The internet as a space for psychogeographical projects
[Revista Bostezo - Manuel Gomez Burns | illustration](https://www.mgomezburns.net/Revista-Bostezo)
The statement is awkward but the idea is to take SI to new turf. Browsing is dérive. Always has been. And crossing spaces has taken on a psychological turn as early as AOL.
The idea of mapping the net has been around from the beginning. But it hasn’t been done. Perhaps because on the internet, the map is the territory. Doesn’t matter because this is psychogeography, not cartography.
The net wasn’t planned. Yet there are planned spaces - walled gardens, facebooks, blogs, googles, institutions, reddits, 4chans, haciendas. There are protocols that define space: ftp, http, https, irc, usenet. Domains. These features make the net a territory for dérive, for mapping.
And then there’s the boredom. Nothing new from the people moving on the net. And the power plays. Institutions attempting to regularize their own spaces and those who pass through. Mediums, twitters. For the sake of quality. For the sake of excitement. Attempts to commodify the streets we travel. Browsing becomes addiction, because a good consumer is goal-oriented. The goal being attention. Pages that pose as apps. Apps as pages. Catalogues and collections: monoskop, tates, libraries, sites of collected lists and forgotten umbrellas.
The drive towards normalization becomes visible with pushback.

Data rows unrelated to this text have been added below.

(** [PrefixedStream] does not override the vectored entry points: the trait's
    default writes the first non-empty buffer. *)
Definition first_nonempty (bufs : list (list byte)) : list byte :=
  match list_find (λ b, b ≠ []) bufs with Some (_, b) => b | None => [] end.

#[export] Instance PrefixedStream_write_vectored {S : Type} `{AsyncWrite S} :
  AsyncWriteVectored (PrefixedStream S) := {
  poll_write_vectored s bufs := poll_write s (first_nonempty bufs);
  is_write_vectored _ := false
}.

(** ** Runs of a stream

    What a task does with the stream it owns: a sequence of polls, each read
    into a fresh buffer of the given capacity.  [run] collects the bytes the
    reads delivered. *)

Inductive io_op :=
| OpRead (cap : nat)
| OpWrite (buf : list byte)
| OpWriteVectored (bufs : list (list byte))
| OpFlush
| OpShutdown.

Section run.
Context {S : Type} `{AsyncRead S, AsyncWrite S, AsyncWriteVectored S}.

Definition run_op (op : io_op) (s : S) : S * list byte :=
  match op with
  | OpRead cap =>
      let '(s, b, _) := poll_read s {| filled := []; capacity := cap |} in (s, filled b)
  | OpWrite buf => ((poll_write s buf).1, [])
  | OpWriteVectored bufs => ((poll_write_vectored s bufs).1, [])
  | OpFlush => ((poll_flush s).1, [])
  | OpShutdown => ((poll_shutdown s).1, [])
  end.

Fixpoint run (ops : list io_op) (s : S) : S * list byte :=
  match ops with
  | [] => (s, [])
  | op :: ops =>
      let '(s, got) := run_op op s in
      let '(s, got') := run ops s in
      (s, got ++ got')
  end.
End run.

(** ** The wrappers keep the contract *)

Section laws.
Context {S : Type} `{DuplexLaws S}.

#[export] Program Instance Metered_read_laws : ReadLaws (Metered S) := {
  incoming m := incoming (metered_inner m)
}.
Next Obligation.
  intros m b m' b' r. unfold poll_read at 1, Metered_read, Metered_poll_read.
  destruct (poll_read (metered_inner m) b) as [[s' b''] r'] eqn:E.
  intros [= <- <- <-]. simpl. by apply poll_read_prefix.
Qed.

#[export] Program Instance Metered_write_laws : WriteLaws (Metered S) := {
  outgoing m := outgoing (metered_inner m)
}.
Next Obligation.
  intros m buf m' r. unfold poll_write at 1; simpl. unfold Metered_poll_write.
  destruct (poll_write (metered_inner m) buf) as [s' r'] eqn:E.
  intros [= <- <-]. simpl. by apply poll_write_prefix.
Qed.
Next Obligation.
  intros m m' r. unfold poll_flush at 1; simpl. unfold Metered_poll_flush.
  destruct (poll_flush (metered_inner m)) as [s' r'] eqn:E.
  intros [= <- <-]. by eapply poll_flush_keeps.
Qed.
Next Obligation.
  intros m m' r. unfold poll_shutdown at 1; simpl. unfold Metered_poll_shutdown.
  destruct (poll_shutdown (metered_inner m)) as [s' r'] eqn:E.
  intros [= <- <-]. by eapply poll_shutdown_keeps.
Qed.

#[export] Program Instance PrefixedStream_read_laws : ReadLaws (PrefixedStream S) := {
  incoming s := drop (consumed s) (prefix s) ++ incoming (prefixed_inner s)
}.
Next Obligation.
  intros s b s' b' r. unfold poll_read at 1, PrefixedStream_read, PrefixedStream_poll_read.
  case_decide as Hc.
  - intros [= <- <- <-]. simpl. set (rest := drop (consumed s) (prefix s)).
    eexists. split_and!; [done|rewrite length_take; lia| |done|].
    + by rewrite <- drop_drop, app_assoc, take_drop.
    + intros _ Hnil Hrem. apply (f_equal length) in Hnil.
      unfold rest in Hnil. rewrite length_take, length_drop in Hnil. simpl in Hnil. lia.
  - destruct (poll_read (prefixed_inner s) b) as [[i' b''] r'] eqn:E.
    intros [= <- <- <-]. simpl. rewrite drop_ge by lia. by apply poll_read_prefix.
Qed.

#[export] Program Instance PrefixedStream_write_laws : WriteLaws (PrefixedStream S) := {
  outgoing s := outgoing (prefixed_inner s)
}.
Next Obligation.
  intros s buf s' r. unfold poll_write at 1; simpl. unfold PrefixedStream_poll_write.
  destruct (poll_write (prefixed_inner s) buf) as [i' r'] eqn:E.
  intros [= <- <-]. simpl. by apply poll_write_prefix.
Qed.
Next Obligation.
  intros s s' r. unfold poll_flush at 1; simpl. unfold PrefixedStream_poll_flush.
  destruct (poll_flush (prefixed_inner s)) as [i' r'] eqn:E.
  intros [= <- <-]. by eapply poll_flush_keeps.
Qed.
Next Obligation.
  intros s s' r. unfold poll_shutdown at 1; simpl. unfold PrefixedStream_poll_shutdown.
  destruct (poll_shutdown (prefixed_inner s)) as [i' r'] eqn:E.
  intros [= <- <-]. by eapply poll_shutdown_keeps.
Qed.

#[export] Instance Metered_write_vectored_laws : WriteVectoredLaws (Metered S).
Proof.
  intros m bufs m' r. unfold poll_write_vectored at 1; simpl.
  unfold Metered_poll_write_vectored.
  destruct (poll_write_vectored (metered_inner m) bufs) as [s' r'] eqn:E.
  intros [= <- <-]. simpl. by apply poll_write_vectored_prefix.
Qed.

Lemma first_nonempty_prefix bufs : ∃ rest, mjoin bufs = first_nonempty bufs ++ rest.
Proof.
  unfold first_nonempty. induction bufs as [|[|x b] bufs [rest IH]]; simpl.
  - by exists [].
  - exists rest. rewrite IH. by destruct (list_find _ bufs) as [[]|].
  - by exists (mjoin bufs).
Qed.

#[export] Instance PrefixedStream_write_vectored_laws : WriteVectoredLaws (PrefixedStream S).
Proof.
  intros s bufs s' r Hw. apply poll_write_prefix in Hw.
  destruct (first_nonempty_prefix bufs) as [rest ->].
  destruct r as [[n|]|]; [|done..]. destruct Hw as [? ->].
  rewrite length_app, take_app_le by done. split; [lia|done].
Qed.

#[export] Instance Metered_duplex_laws : DuplexLaws (Metered S).
Proof.
  split; intros m *; simpl.
  - unfold poll_read, Metered_read, Metered_poll_read.
    pose proof (poll_read_outgoing (metered_inner m) b) as Hp.
    by destruct (poll_read _ _) as [[] ?].
  - unfold Metered_poll_write. pose proof (poll_write_incoming (metered_inner m) buf) as Hp.
    by destruct (poll_write _ _).
  - unfold Metered_poll_write_vectored.
    pose proof (poll_write_vectored_incoming (metered_inner m) bufs) as Hp.
    by destruct (poll_write_vectored _ _).
  - unfold Metered_poll_flush. pose proof (poll_flush_incoming (metered_inner m)) as Hp.
    by destruct (poll_flush _).
  - unfold Metered_poll_shutdown. pose proof (poll_shutdown_incoming (metered_inner m)) as Hp.
    by destruct (poll_shutdown _).
Qed.

Lemma PrefixedStream_write_incoming (s : PrefixedStream S) buf :
  incoming (poll_write s buf).1 = incoming s.
Proof.
  simpl. unfold PrefixedStream_poll_write.
  pose proof (poll_write_incoming (prefixed_inner s) buf) as Hp.
  destruct (poll_write _ _). simpl in *. by rewrite Hp.
Qed.

#[export] Instance PrefixedStream_duplex_laws : DuplexLaws (PrefixedStream S).
Proof.
  split; intros s *; try apply PrefixedStream_write_incoming; simpl.
  - unfold poll_read, PrefixedStream_read, PrefixedStream_poll_read. case_decide; [done|].
    pose proof (poll_read_outgoing (prefixed_inner s) b) as Hp.
    by destruct (poll_read _ _) as [[] ?].
  - unfold PrefixedStream_poll_flush. pose proof (poll_flush_incoming (prefixed_inner s)) as Hp.
    destruct (poll_flush _). simpl in *. by rewrite Hp.
  - unfold PrefixedStream_poll_shutdown.
    pose proof (poll_shutdown_incoming (prefixed_inner s)) as Hp.
    destruct (poll_shutdown _). simpl in *. by rewrite Hp.
Qed.

(** A run delivers, in order, a prefix of what the stream had to deliver. *)
Lemma run_op_incoming op (s s' : S) got :
  run_op op s = (s', got) → incoming s = got ++ incoming s'.
Proof.
  destruct op; simpl; intros Hop; simplify_eq/=.
  - destruct (poll_read _ _) as [[s1 b] r] eqn:E; simplify_eq.
    by apply poll_read_prefix in E as (bs & -> & _ & -> & _).
  - by rewrite poll_write_incoming.
  - by rewrite poll_write_vectored_incoming.
  - by rewrite poll_flush_incoming.
  - by rewrite poll_shutdown_incoming.
Qed.

Lemma run_incoming ops (s s' : S) got :
  run ops s = (s', got) → incoming s = got ++ incoming s'.
Proof.
  revert s got. induction ops as [|op ops IH]; intros s got; simpl; [by intros [= -> <-]|].
  destruct (run_op op s) as [s1 got1] eqn:E1, (run ops s1) as [s2 got2] eqn:E2.
  intros [= <- <-]. apply run_op_incoming in E1. apply IH in E2.
  by rewrite E1, E2, app_assoc.
Qed.
End laws.

(** ** What a wrapper adds to a run *)

(** [m'] is [m] with [n] more bytes read and [w] more bytes written. *)
Definition meter_adds (m m' : Meter) (n w : nat) : Prop :=
  (meter_read m' = (meter_read m + Z.of_nat n) mod 2 ^ 64)%Z ∧
  (meter_written m' = (meter_written m + Z.of_nat w) mod 2 ^ 64)%Z.

(** The counters are 64-bit values. *)
Definition meter_wf (m : Meter) : Prop :=
  (0 <= meter_read m < 2 ^ 64 ∧ 0 <= meter_written m < 2 ^ 64)%Z.

Lemma meter_adds_0 m : meter_wf m → meter_adds m m 0 0.
Proof. intros [??]. split; rewrite Z.add_0_r, Z.mod_small; done. Qed.

Lemma meter_adds_wf m m' n w : meter_adds m m' n w → meter_wf m'.
Proof. intros [H1 H2]. split; rewrite ?H1, ?H2; by apply Z.mod_pos_bound. Qed.

Lemma meter_adds_trans m m' m'' n w n' w' :
  meter_adds m m' n w → meter_adds m' m'' n' w' → meter_adds m m'' (n + n') (w + w').
Proof.
  intros [H1 H2] [H3 H4]. split.
  - rewrite H3, H1, Zplus_mod_idemp_l. f_equal. lia.
  - rewrite H4, H2, Zplus_mod_idemp_l. f_equal. lia.
Qed.

Lemma add_read_adds m n : meter_wf m → meter_adds m (add_read (Z.of_nat n) m) n 0.
Proof. intros [??]. split; simpl; [done|]. rewrite Z.add_0_r, Z.mod_small; done. Qed.

Lemma add_written_adds m n : meter_wf m → meter_adds m (add_written (Z.of_nat n) m) 0 n.
Proof. intros [??]. split; simpl; [|done]. rewrite Z.add_0_r, Z.mod_small; done. Qed.

Section wrapped.
Context {S : Type} `{DuplexLaws S}.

Who? Addicts. Specialists. Browsers skilled at dérive. Coasting. Crossing over edges. Ignoring paths. Both of which are difficult in a space defined by edges and nodes. Takes some planning.
And see notes on Rogers, Digital Methods, for psychogeograpy of the web.
Challenges
Keep your head above water. Know a path from a drift, and make it clear. Record the drift.
Look also to Perec, articles on space and inscription. Perec’s psychogeography. Observing is a way of inscribing.